Opinion / 10.03.21 / 4 min read

Fighting the good fight

Many moons ago, I sat in a meeting between a well-respected brand agency and advertising agency. The brand agency were pitching an idea and the ad guy wasn’t pulling any punches:

Fighting the good fight

“What do you mean a ‘connections’ idea? What even is that?”

As the brand guy gave his response, the sheer volume of buzzwords that came out of his mouth was impressive. His response sounded smart, intelligent and highly plausible, and he was confident in his delivery.

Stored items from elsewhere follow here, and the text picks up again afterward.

Lemma keeps_keys_refl m : keeps_keys m m.
Proof. intros s sec Hs. eauto. Qed.

Lemma keeps_keys_assign m section key v : keeps_keys m (assign m section key v).
Proof.
  intros s sec Hs. unfold assign.
  destruct (decide (section = s)) as [->|Hne].
  - rewrite lookup_insert_eq, Hs. simpl. eexists. split; [reflexivity|].
    intros k Hk. destruct (decide (key = k)) as [->|Hk'].
    + rewrite lookup_insert_eq. eauto.
    + rewrite lookup_insert_ne by exact Hk'. exact Hk.
  - rewrite lookup_insert_ne by exact Hne. eauto.
Qed.

Lemma keeps_keys_trans m1 m2 m3 :
  keeps_keys m1 m2 -> keeps_keys m2 m3 -> keeps_keys m1 m3.
Proof.
  intros H12 H23 s sec Hs.
  destruct (H12 s sec Hs) as (sec' & Hs' & Hk').
  destruct (H23 s sec' Hs') as (sec'' & Hs'' & Hk'').
  exists sec''. split; [exact Hs''|]. auto.
Qed.

Lemma for_loop_frame n : forall p l i,
  match for_loop n p l i with
  | Ret (q, _, _) | Throw _ q =>
      tokens q = tokens p /\ fileName q = fileName p /\ inp q = inp p
      /\ keeps_keys (internal p) (internal q)
  | Undefined => True
  end.
Proof.
  induction n as [|n IH]; intros p l i.
  - simpl. repeat split. apply keeps_keys_refl.
  - simpl for_loop. pose proof (body_frame p l i) as Hb.
    destruct (body p l i) as [[p' l']|e q|]; [|subst q; simpl|exact I].
    + rewrite bind_Ret. simpl fst. simpl snd.
      destruct Hb as (Ht & Hf & Hi & Hm).
      specialize (IH p' l' (i + 1)%Z).
      assert (keeps_keys (internal p) (internal p')) as Hk.
      { destruct Hm as [->|(key & v & ->)].
        - apply keeps_keys_refl.
        - apply keeps_keys_assign. }
      destruct (for_loop n p' l' (i + 1)) as [[[q l''] i'']|e q|];
        [| |exact I];
        destruct IH as (Ht' & Hf' & Hi' & Hm');
        (repeat split; [congruence|congruence|congruence|]);
        eapply keeps_keys_trans; eassumption.
    + repeat split. apply keeps_keys_refl.
Qed.

(** What [parse] leaves as it is. *)
Lemma parse_frame (p : IniParser) :
  match parse p with
  | Ret q | Throw _ q =>
      tokens q = tokens p /\ fileName q = fileName p /\ inp q = inp p
      /\ keeps_keys (internal p) (internal q)
  | Undefined => True
  end.
Proof.
  unfold parse.
  pose proof (for_loop_frame (List.length (tokens p)) p initial_locals 0) as H.
  destruct (for_loop _ p initial_locals 0) as [[[q l] i]|e q|];
    [|exact H|exact I].
  rewrite bind_Ret. destruct (negb (state l =? 0)%Z); [|exact H].
  destruct (end_message q (lineNumber l) i) as [m|e' q'|] eqn:E; simpl;
    [exact H| |exact I].
  exfalso. unfold end_message in E.
  destruct (message_head q (lineNumber l) i) as [m|e2 q2|] eqn:E2; simpl in E.
  - destruct (at_index (tokens q) i) eqn:E3; simpl in E; try discriminate E.
    exact (at_index_not_throw _ _ _ _ E3).
  - exact (message_head_not_throw _ _ _ _ _ E2).
  - discriminate E.
Qed.

(** X8: [parse] changes nothing of the object but the store, and it never
    removes a section or a key from the store: whether it returns or throws,
    the token vector, the file name and the stream are as before, and every
    section and key that was in the store is still there. *)
Theorem parse_only_adds_to_the_store (p : IniParser) :
  match parse p with
  | Ret q | Throw _ q =>
      tokens q = tokens p /\ fileName q = fileName p /\ inp q = inp p
      /\ keeps_keys (internal p) (internal q)
  | Undefined => True
  end.
Proof. exact (parse_frame p). Qed.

I fell for everything he said, even though I still had no idea what he was on about. Even the client sat there nodding with approval. But the ad guy wasn’t having any of it. In his eyes, the brand guy didn’t, or more to the point, couldn’t, answer his question. And he was right.

Under interrogation the brand guy did what so many marketers, consultants and agency folk are experts at; bullshitting in times of need.

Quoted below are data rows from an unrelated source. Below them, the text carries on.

(** * The Python stack unwinder (bpf/unwinders/pyperf.bpf.c)

    A shallow embedding of the two BPF programs of the Python unwinder,
    [unwind_python_stack] (the perf-event entry point, "P1") and
    [walk_python_stack] (the self-tail-calling frame walker, "P2"), together
    with the helpers [tls_read], [read_symbol] and [reset_symbol].

    The programs are written in a small state-and-exit monad over the per-CPU
    data they touch.  Kernel helpers ([bpf_probe_read_user], [bpf_tail_call],
    map lookups) and the collaborators declared in the headers
    ([aggregate_stacks], [hash_stack], [get_symbol_id], [read_tls_base], the
    [ERROR_MSG]/[ERROR_SAMPLE] macros) are taken from an environment record
    and leave events in a trace.  [LOG] only prints when
    [verbose] is set and has no effect on the data; it is left out. *)

From Stdlib Require Import ZArith Lia Ascii String.
From stdpp Require Import base gmap list strings.

Local Open Scope Z_scope.

(** ** Machine integers *)

Definition wrap64 (x : Z) : Z := x mod 2 ^ 64.
Definition wrap32 (x : Z) : Z := x mod 2 ^ 32.

(** Conversion to [int] / [s32] / [pid_t]. *)
Definition to_s32 (x : Z) : Z :=
  let u := wrap32 x in if u <? 2 ^ 31 then u else u - 2 ^ 32.

(** Pointer arithmetic on [void *] and [u64]: addition modulo 2^64. *)
Definition padd (p off : Z) : Z := wrap64 (p + off).

(** ** Constants of pyperf.h and shared.h

    The constants are defined in the two headers; here they are parameters
    of the development. *)

Record Constants := {
  PYTHON_STACK_FRAMES_PER_PROG : Z;
  PYTHON_STACK_PROG_CNT : Z;
  MAX_STACK_DEPTH : Z;
  FRAME_OWNED_BY_CSTACK : Z;
  LIBC_IMPLEMENTATION_GLIBC : Z;
  LIBC_IMPLEMENTATION_MUSL : Z;
  (* sizes of the three character arrays of [symbol_t] *)
  CLASS_NAME_LEN : nat;
  METHOD_NAME_LEN : nat;
  PATH_LEN : nat
}.

(** The two targets selected by [__TARGET_ARCH_x86] / [__TARGET_ARCH_arm64]. *)
Inductive Arch := TARGET_ARCH_x86 | TARGET_ARCH_arm64.

(** ** Data model

    Modelled from the spec: the structures are declared in pyperf.h and
    shared.h, outside pyperf.bpf.c.  The records have the fields the code
    accesses, which are the fields section 3 of the specification lists.  Integer fields are [Z]; the widths that matter
    (pointers, [u64] lengths, [int] keys and tags, [u32] line numbers) are
    applied where the code computes with them.  The call counter is
    incremented without wrap-around; it stays between zero and
    [PYTHON_STACK_PROG_CNT] on every run that starts in P1. *)

Record InterpreterInfo := {
  thread_state_addr : Z;
  use_tls : bool;
  tls_key : Z;
  py_version_index : Z;
  libc_implementation : Z;
  libc_offset_index : Z
}.

Record LibcOffsets := {
  pthread_size : Z;
  pthread_block : Z;
  pthread_key_data : Z;
  pthread_key_data_size : Z
}.

Record PyThreadStateOffsets := { frame : Z; cframe : Z; thread_id : Z }.
Record PyCFrameOffsets := { current_frame : Z }.
Record PyFrameObjectOffsets := { f_code : Z; f_back : Z; f_localsplus : Z }.
Record PyInterpreterFrameOffsets := { owner : Z }.
Record PyCodeObjectOffsets :=
  { co_varnames : Z; co_filename : Z; co_name : Z; co_firstlineno : Z }.
Record PyTupleObjectOffsets := { ob_item : Z }.
Record PyObjectOffsets := { ob_type : Z }.
Record PyTypeObjectOffsets := { tp_name : Z }.
Record PyStringOffsets := { data : Z }.

Record PythonVersionOffsets := {
  py_thread_state : PyThreadStateOffsets;
  py_cframe : PyCFrameOffsets;
  py_frame_object : PyFrameObjectOffsets;
  py_interpreter_frame : PyInterpreterFrameOffsets;
  py_code_object : PyCodeObjectOffsets;
  py_tuple_object : PyTupleObjectOffsets;
  py_object : PyObjectOffsets;
  py_type_object : PyTypeObjectOffsets;
  py_string : PyStringOffsets
}.

Inductive stack_status_t := STACK_COMPLETE | STACK_TRUNCATED.

(** [stack_trace_t]: a length and a fixed array of [MAX_STACK_DEPTH]
    64-bit frame encodings. *)
Record stack_trace_t := { len : Z; addresses : list Z }.

Record Sample := {
  tid : Z;
  pid : Z;
  stack_status : stack_status_t;
  stack : stack_trace_t
}.

Record State := {
  interpreter_info : InterpreterInfo;
  thread_state : Z;
  current_pthread : Z;
  frame_ptr : Z;
  stack_walker_prog_call_count : Z;
  sample : Sample
}.

(** [symbol_t]: three fixed-size character buffers. *)
Record symbol_t := {
  class_name : list ascii;
  method_name : list ascii;
  path : list ascii
}.

(** ** Environment: what the kernel and the collaborators provide *)

Record Env := {
  arch : Arch;
  (* bpf_get_current_pid_tgid() *)
  current_pid_tgid : Z;
  (* read_tls_base(bpf_get_current_task()) *)
  tls_base_of_task : Z;
  (* whether the one-slot per-CPU arrays yield a value *)
  heap_slot : bool;
  err_symbol_slot : bool;
  global_state_slot : bool;
  (* the read-only hash maps *)
  pid_to_interpreter_info : gmap Z InterpreterInfo;
  version_specific_offsets : gmap Z PythonVersionOffsets;
  glibc_offsets : gmap Z LibcOffsets;
  musl_offsets : gmap Z LibcOffsets;
  (* whether programs[PYPERF_STACK_WALKING_PROGRAM_IDX] holds the walker,
     i.e. whether bpf_tail_call transfers control *)
  walker_installed : bool;
  (* whether bpf_map_update_elem on stack_traces succeeds *)
  stack_traces_accepts : bool;
  (* the sampled process's memory as the probe helpers see it: an 8-byte
     and a 4-byte read and a NUL-terminated string read at a user address,
     and an 8-byte read through the address-space-agnostic bpf_probe_read;
     [None] is a faulting access *)
  user_u64 : Z -> option Z;
  user_u32 : Z -> option Z;
  user_str : Z -> option (list ascii);
  any_u64 : Z -> option Z;
  (* collaborators *)
  get_symbol_id : symbol_t -> Z;
  hash_stack : stack_trace_t -> Z
}.

(** ** Observable effects *)

Inductive Event :=
| EvProbeReadUser (addr : Z)
| EvProbeReadUserStr (addr : Z)
| EvProbeRead (addr : Z)
| EvReadTlsBase
| EvErrorMsg (msg : string)
| EvErrorSample
| EvAggregateStacks
| EvTailCall
| EvStackTracesUpdate (hash : Z).

(** The mutable per-CPU world: the [global_state] slot, the shared
    [stack_traces] map, the [stack_key.interpreter_stack_id] of the unwind
    state in [heap], and the trace of effects so far (oldest first). *)
Record Cpu := {
  global_state : State;
  stack_traces : gmap Z stack_trace_t;
  interpreter_stack_id : Z;
  trace : list Event
}.

(** ** The monad: state passing over [Cpu], with the two ways a BPF program
    stops early: [return rc], and a tail call that replaces the program. *)

Inductive Res (A : Type) :=
| Val (a : A)
| Return (rc : Z)
| TailCalled.
Arguments Val {A} a.
Arguments Return {A} rc.
Arguments TailCalled {A}.

Definition M (A : Type) : Type := Cpu -> Res A * Cpu.

Definition ret {A} (a : A) : M A := fun c => (Val a, c).

Definition bind {A B} (m : M A) (k : A -> M B) : M B :=
  fun c =>
    match m c with
    | (Val a, c') => k a c'
    | (Return rc, c') => (Return rc, c')
    | (TailCalled, c') => (TailCalled, c')
    end.

Definition return_ {A} (rc : Z) : M A := fun c => (Return rc, c).

Notation "'let!' x ':=' m 'in' k" := (bind m (fun x => k))
  (at level 10, x pattern, m at level 100, k at level 200).
Notation "m '>>' k" := (bind m (fun _ => k))
  (at level 90, right associativity).

Definition emit (e : Event) : M unit :=
  fun c => (Val tt, {| global_state := global_state c;
                       stack_traces := stack_traces c;
                       interpreter_stack_id := interpreter_stack_id c;
                       trace := trace c ++ [e] |}).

Looking back on that meeting, I realise it taught me two important lessons.

The first was that in an industry like ours, it’s all too easy to hide behind complicated language and jargon – to mask our own lazy, or misguided thinking, with fancy-sounding buzzwords. The sort of stuff that makes us feel as though we belong in the room. The stuff that can make what we’re selling sound infinitely more desirable because, if the truth be told, using complicated language makes things easier for us. It’s a handy shortcut to disguise a lack of true understanding. And if all this can still make us money, why would we want to change?

But we do need to change. We have a duty of care. Bullshit is bad. Bad for our clients, bad for our employees and, most importantly, bad for ourselves.

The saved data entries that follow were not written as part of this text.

Section TokenFacts.

Lemma Token_get_or_create_existing user key now s token :
  Orm.first_where (λ t, Token.user t = user) (tokens s) = Some token →
  Token_get_or_create user key now s = Ok (s, token).
Proof. unfold Token_get_or_create. by intros ->. Qed.

(** Either the user's token is found and nothing is written, or a token
    with the drawn key is appended, which then is the user's only one. *)
Lemma Token_get_or_create_Ok user key now s s2 token :
  Token_get_or_create user key now s = Ok (s2, token) →
  Orm.first_where (λ t, Token.user t = user) (tokens s2) = Some token
  ∧ (s2 = s
     ∨ (s2 = insert_token token s ∧ token = Token.mk key user now
        ∧ Forall (λ t, ¬ Token.user t = user) (tokens s)
        ∧ Forall (λ t, ¬ Token.key t = key) (tokens s))).
Proof.
  unfold Token_get_or_create.
  destruct (Orm.first_where _ (tokens s)) as [t|] eqn:Hf.
  - intros [= <- <-]. auto.
  - destruct (Orm.exists_where _ (tokens s)) eqn:He; [done|].
    intros [= <- <-]. apply OrmFacts.first_where_None in Hf.
    apply OrmFacts.exists_where_false in He. split.
    + cbn. by apply OrmFacts.first_where_snoc_new.
    + right. auto.
Qed.

Lemma Token_get_or_create_users user key now s s2 token :
  Token_get_or_create user key now s = Ok (s2, token) →
  users s2 = users s ∧ profiles s2 = profiles s ∧ users_seq s2 = users_seq s.
Proof. intros [_ [->|[-> _]]]%Token_get_or_create_Ok; auto. Qed.

End TokenFacts.

Section LoginFacts.

(** Logging in with the stored username and the password the hash was made
    from returns the user's token and writes nothing. *)
Lemma login_with_stored_credentials (login_data : gmap string json) key now s
    account password token :
  login_data !! "username" = Some (JStr (User.username account)) →
  login_data !! "password" = Some (JStr password) →
  User.username account ≠ "" →
  Py.strip (User.username account) = User.username account →
  Py.has_char "000"%char (User.username account) = false →
  password ≠ "" →
  Py.has_char "000"%char password = false →
  Orm.first_where (λ u, User.username u = User.username account) (users s)
    = Some account →
  User.password account = make_password password →
  User.is_active account = true →
  Orm.first_where (λ t, Token.user t = User.id account) (tokens s) = Some token →
  CustomLogInView_post login_data key now s
  = (s, mkResponse HTTP_200_OK (auth_data token account)).
Proof.
  intros Hu Hp Hune Hust Hunull Hpne Hpnull Hfirst Hhash Hact Htok.
  unfold CustomLogInView_post. rewrite Hu, Hp. cbn [default].
  unfold Drf.run_validation_all, UsernameAuthTokenSerializer_fields.
  rewrite !DrfFacts.to_internal_value_cons. cbn [Drf.to_internal_value Drf.run_validation].
  rewrite lookup_insert_eq, lookup_insert_ne, lookup_singleton_eq by done.
  unfold id. rewrite !DrfFacts.CharField_accepts; try done.
  2,3: unfold Drf.run_validators; cbn;
    unfold Drf.ProhibitNullCharactersValidator; by rewrite ?Hpnull, ?Hunull.
  cbn [fst snd]. rewrite bool_decide_eq_true_2 by done. cbn [mbind result_bind].
  unfold UsernameAuthTokenSerializer_validate.
  rewrite lookup_insert_eq, lookup_insert_ne, lookup_insert_eq by done.
  rewrite !bool_decide_eq_false_2 by done. cbn [orb].
  unfold authenticate. rewrite Hfirst. cbn [mbind option_bind].
  rewrite Hhash. cbn [check_password make_password].
  rewrite bool_decide_eq_true_2, Hact by done. cbn [andb].
  by rewrite (Token_get_or_create_existing _ key now s token Htok).
Qed.

End LoginFacts.

(** ** Registration: rejection and success *)

Lemma created_status_not_error ex : status_code (handle_exception ex) ≠ HTTP_201_CREATED.
Proof. by destruct ex. Qed.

As Einstein famously stated: “If you can’t explain it simply, you don’t understand it well enough”.  So as professionals, we owe it to ourselves to take a stand against taking the easy option. To challenge our own thinking to make sure that everything we say, write and recommend is clear, straightforward to understand, and properly thought through.

And that’s not easy. It requires us to step out of our comfort zone and beyond the confidence-boosting halo afforded by jargon. For it’s far easier to make something complex than it is to make it simple.

Getting to clarity is not easy though. It’s not a talent or gift you’re born with. Just like the legendary Mark Twain quote, “I apologise for such a long letter- I didn’t have the time to write a short one”, it takes time, effort and commitment. But if you believe in the power of simplicity, and you strive to embed it in everything you do, your thinking will always stack up under scrutiny- particularly if you ever find yourself being questioned by an agitated ad guy, or worse… your client.

The second lesson I learnt from that meeting was about bravery and sticking to your guns. Just like the ad guy, you should never be afraid or embarrassed to seek clarity.

For most of us, this starts by questioning our own ability to make things clear and simple. Ask yourself if you really understand your subject matter. Can you make it clearer? Simpler? Easier for people to engage with what you’re saying? Do you really need all those words? Do you really need that word?

Be honest and challenge yourself. Get into the habit.

And challenge others too. Call out bullshit for what it really is.

At best, people will find you annoying. At worst, threatening, particularly when hierarchies and ego come in to play.  But take comfort that it’s not about being difficult or arrogant, it’s about striving to make things the very best they can be.

So stay strong and stay committed. Fight the good fight and become a fully paid up member of Team Clarity and Simplicity.

It may not always feel like it, but your career, your colleagues and your clients, will thank you for it.